As such, I did not go to the site to find out what was offensive since that only encourages the morons....(and, of course, I ould care less why one would take offense at this)
By Stack Trace, at Wed Sep 29, 04:49:00 PM:
Dang. I'm going to buy a Benz now, just to make those whiners *even madder*.
This commercial reminds me of an article about 'triumph displays', where a 'triumph display' is that victorious gesture of throwing your hands in the air, pushing your chest out, and lifting your face a bit. Apparently, it's a pretty deeply hardwired behavior, so much so that blind-from-birth athletes (who have never seen the same display) do it, too.
To me, this commercial just taps into that victorious feeling. I like it. (I can kind of see why it annoys those people who really don't believe in achievement or pride.) Wasn't King's triumph a triumph worth celebrating? Or is King a *black* triumph over white people? Yeah, I can see why this commercial bugs some people. Good!!
By Assistant Village Idiot, at Wed Sep 29, 05:51:00 PM:
I didn't catch it. Hade to look.
None of the other gesturers were trying to sell a Mercedes at the time either. Why single out MLK?
Oh, I get it. As one of the historical Rorschach Tests for liberals, MLK is assumed to agree with everything they think.
wv: ingsoc. Sometimes the coincidences are just too much.
By Chuck from Tacoma, at Wed Sep 29, 07:32:00 PM:
Somewhere else, somebody was bitching about the car and rescue if the car lands on its top.
Anyway, I think all black people should boycotte Mercedes.
How dare them share MLK's joy.
Had to peek at the answer and then watch the ad 3x before I noticed the Dr.MLK2 spot.
Yes, this is a story of exploitation.
By Zheing, at Thu Sep 30, 09:33:00 AM:
Nice video thanks for sharing with us.
CCNA
MLK is in there, but you have to look pretty hard. Is that really Bernstein? It looks like a clip from Young Frankenstein.
, atAnd another thing. Do I think anyone in the market for this car is likely to find this ad offensive? No. Indeed, I could even be convinced that and the Ali segment were included to appeal to professional athletes. To put it another way, this car and this ad are targeted at people who spill more money than the kind of people likely to be offended make.

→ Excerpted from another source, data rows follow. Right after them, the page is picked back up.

Lemma topology_service call c : topo_wf (c_manager c).1 -> follows c (client_service call c).2.
Proof.
  intros H. unfold client_service. destruct (c_impl c); [|by apply follows_same].
  destruct call as [| | | |l]; [by apply follows_same..|].
  destruct (setDefault_wf l _ H) as (H3 & H4 & _). split; [exact H3|].
  intros Hr. right. split; [exact Hr|]. unfold published_of. cbn -[setDefaultRateLimiter]. by rewrite H4.
Qed.
Lemma topology_dynamic op c : topo_wf (c_manager c).1 -> topo_wf (c_manager (dynamic_run op c).2).1.
Proof.
  intros H.
  assert (forall o, topo_wf (c_manager (on_manager (in_topology (topo_step o)) c).2).1) as Hs.
  { intros o. pose proof (in_topology_spec o _ H) as [H3 _]. unfold on_manager.
    by destruct (in_topology (topo_step o) (c_manager c)). }
  destruct op as [cfg o|n grace|g o|n grace];
    [apply (Hs (OpAddDataSource cfg o)) | apply (Hs (OpRemoveDataSource n grace))
    | apply (Hs (OpAddGroup g o)) | apply (Hs (OpRemoveGroup n grace))].
Qed.
Lemma topology_request ctx d r c : topo_wf (c_manager c).1 -> follows c (on_manager (dm_serve ctx d r) c).2.
Proof.
  intros H. apply follows_same; [done| |apply on_manager_frame]. unfold on_manager.
  pose proof (serve_topology ctx d r (c_manager c)) as E. by destruct (dm_serve ctx d r (c_manager c)).
Qed.
Lemma topology_add ty f c : topo_wf (c_manager c).1 -> follows c (addDriver ty f c).2.
Proof.
  intros H. unfold addDriver. destruct (negb (c_impl c)); [by apply follows_same|].
  destruct (_ || _); [by apply follows_same|]. destruct (c_state c) eqn:E; [|by apply follows_same..].
  pose proof (in_topology_spec (OpAddDriver ty f) _ H) as [H3 _]. split; [exact H3|].
  intros _. right. split; [by rewrite E | done].
Qed.
Lemma configure_manager hardware cfg (c : Client (Topo * W)) : c_manager (configureAsync hardware cfg c) = c_manager c.
Proof. unfold configureAsync. by destruct (negb (ac_enabled cfg)), (c_async c). Qed.
Lemma topology_init hardware cfg c : topo_wf (c_manager c).1 -> follows c (init_config hardware cfg c).2.
Proof.
  intros H. unfold init_config. destruct (negb (c_impl c)); [by apply follows_same|].
  destruct (negb (st_ok _)); [by apply follows_same|]. destruct (c_state c) eqn:E; [|by apply follows_same..].
  pose proof (in_topology_spec (OpInit (clock (c_manager c).2) cfg 0) _ H) as [H3 H4].
  unfold on_manager. cbn [dm_init topology_manager]. unfold timed.
  destruct (in_topology _ (c_manager c)) as [st s]. cbn [fst snd] in *.
  destruct (st_ok st) eqn:Est; cbn [snd].
  - split; [|done]. cbn [c_manager set_state]. by rewrite configure_manager.
  - split; [done|]. intros _. right. split; [by rewrite E|]. unfold published_of. cbn [c_manager set_manager]. by apply H4.
Qed.
Lemma topology_reload hardware cfg grace c : topo_wf (c_manager c).1 ->
  follows c (reload_config hardware cfg grace c).2.
Proof.
  intros H. unfold reload_config. destruct (negb (c_impl c)); [by apply follows_same|].
  destruct (negb (st_ok (validateAsyncConfig _))); [by apply follows_same|].
  unfold requireRunning. destruct (c_state c) eqn:E; [by apply follows_same | | by apply follows_same]. cbn [negb st_ok].
  pose proof (in_topology_spec (OpInit (clock (c_manager c).2) cfg grace) _ H) as [H3 _].
  unfold on_manager. cbn [dm_init topology_manager]. unfold timed.
  destruct (in_topology _ (c_manager c)) as [st s]. cbn [fst snd] in *.
  change (st_ok StatusOK) with true. cbn [negb]. destruct (st_ok st); cbn [snd].
  - split; [by rewrite configure_manager|]. intros Hr. destruct Hr. by rewrite configure_state.
  - split; [done|]. intros Hr. by destruct Hr.
Qed.
Lemma topology_shutdown grace c : topo_wf (c_manager c).1 -> c_impl c = true ->
  follows c (client_shutdown grace c).2
  /\ (c_state c = Running_ -> published_of (client_shutdown grace c).2 = nothing_published).
Proof.
  intros H Hi. unfold client_shutdown. rewrite Hi. cbn [negb]. case_bool_decide as E; cbn [snd].
  - assert (c_manager (stopAsync (set_state Closed_ c)) = c_manager c) as Em
      by (unfold stopAsync; by destruct (c_async (set_state Closed_ c))).
    destruct (shutdown_wf (clock (c_manager c).2) grace _ H) as (H3 & H4 & _).
    unfold on_manager. rewrite Em. split; [split; [done|]; intros _; by left | done].
  - split; [|done]. split; [done|]. intros _. by right.
Qed.
Lemma topology_worker e l elapsed (w w' : World (Topo * W) object P) : topo_wf (c_manager (w_client w)).1 ->
  do_worker e l elapsed w = Some w' -> follows (w_client w) (w_client w').
Proof.
  intros H E. unfold do_worker in E. destruct (negb _); [done|]. destruct (_ !! e); [|done].
  cbn in E. destruct (exec_step _ _); [|done]. cbn in E.
  destruct (finishes _ _); [injection E as <-; by apply follows_same|].
  destruct (_ !! _) as [k|]; [|done]. cbn in E.
  assert (forall r s, run_closure k elapsed (c_manager (w_client w)) = (r, s) ->
            s.1 = (c_manager (w_client w)).1) as Hrun.
  { intros r s. unfold run_closure, bind. pose proof (serve_topology (cl_ctx k) (cl_source k) (cl_request k)
      (c_manager (w_client w))) as Hs. destruct (dm_serve _ _ _ _) as [[en [st p]] s1]. by intros [= _ <-]. }
  destruct (run_closure _ _ _) as [r s]. injection E as <-. by apply follows_same; [|apply (Hrun r s)|].
Qed.
(** The end of a dynamic operation. *)
Definition dynamic_ends (ev : ClientEvent) (w : World (Topo * W) object P) : Prop :=
  exists i op, ev = CvCall i /\ w_calls w !! i = Some (CallDynamic op).
Lemma topology_step ev (w w' : World (Topo * W) object P) : topo_wf (c_manager (w_client w)).1 ->
  client_step ev w = Some w' ->
  topo_wf (c_manager (w_client w')).1 /\ (follows (w_client w) (w_client w') \/ dynamic_ends ev w).
Proof.
  intros H E.
  enough (follows (w_client w) (w_client w') \/
          dynamic_ends ev w /\ topo_wf (c_manager (w_client w')).1) as [Hf|[Hd Hw]].
  { split; [apply Hf | by left]. }
  { split; [done | by right]. }
  destruct ev; cbn [client_step] in E; lazymatch type of E with do_call _ _ = _ => idtac | _ => left end.
  - destruct (existsb _ _); [done|]. injection E as <-. unfold do_submit.
    by destruct (st_ok _); apply follows_same.
  - rewrite (next_client _ _ _ E). by apply follows_same.
  - apply post_client in E as (E1 & E2 & _). apply follows_same; [done | by rewrite E2 | done].
  - by eapply topology_worker.
  - destruct (_ <? _); [done|]. injection E as <-. by apply topology_init.
  - destruct (_ <? _); [done|]. injection E as <-. by apply topology_reload.
  - injection E as <-. rewrite start_client. by apply follows_same.
  - injection E as <-. rewrite start_client. by apply follows_same.
  - unfold do_call in E. destruct (w_calls w !! i) as [[ctx source r|d ctx r|op]|] eqn:Ei; [..|done];
      cbn [mbind option_bind] in E; injection E as <-.
    + left. destruct (lookup_source _ _ _); by apply follows_same.
    + left. by apply topology_request.
    + right. split; [by exists i, op|]. by apply topology_dynamic.
  - injection E as <-. cbn. destruct (c_impl (w_client w)) eqn:Ei; [by apply topology_shutdown|].
    unfold client_shutdown. rewrite Ei. by apply follows_same.
  - injection E as <-. by apply topology_add.
  - injection E as <-. by apply topology_service.
Qed.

, atI don't think the ad is offensive (oops, silly me - there will always be people who find everything offensive) so much as silly. It reminds me of those goofy Apple ads years ago featuring the likes of Albert Einstein and Amelia Earhart and others, none of whom had anything at all to do with the Mac and everything to do with Steve Jobs' pathetic need to be a messiah.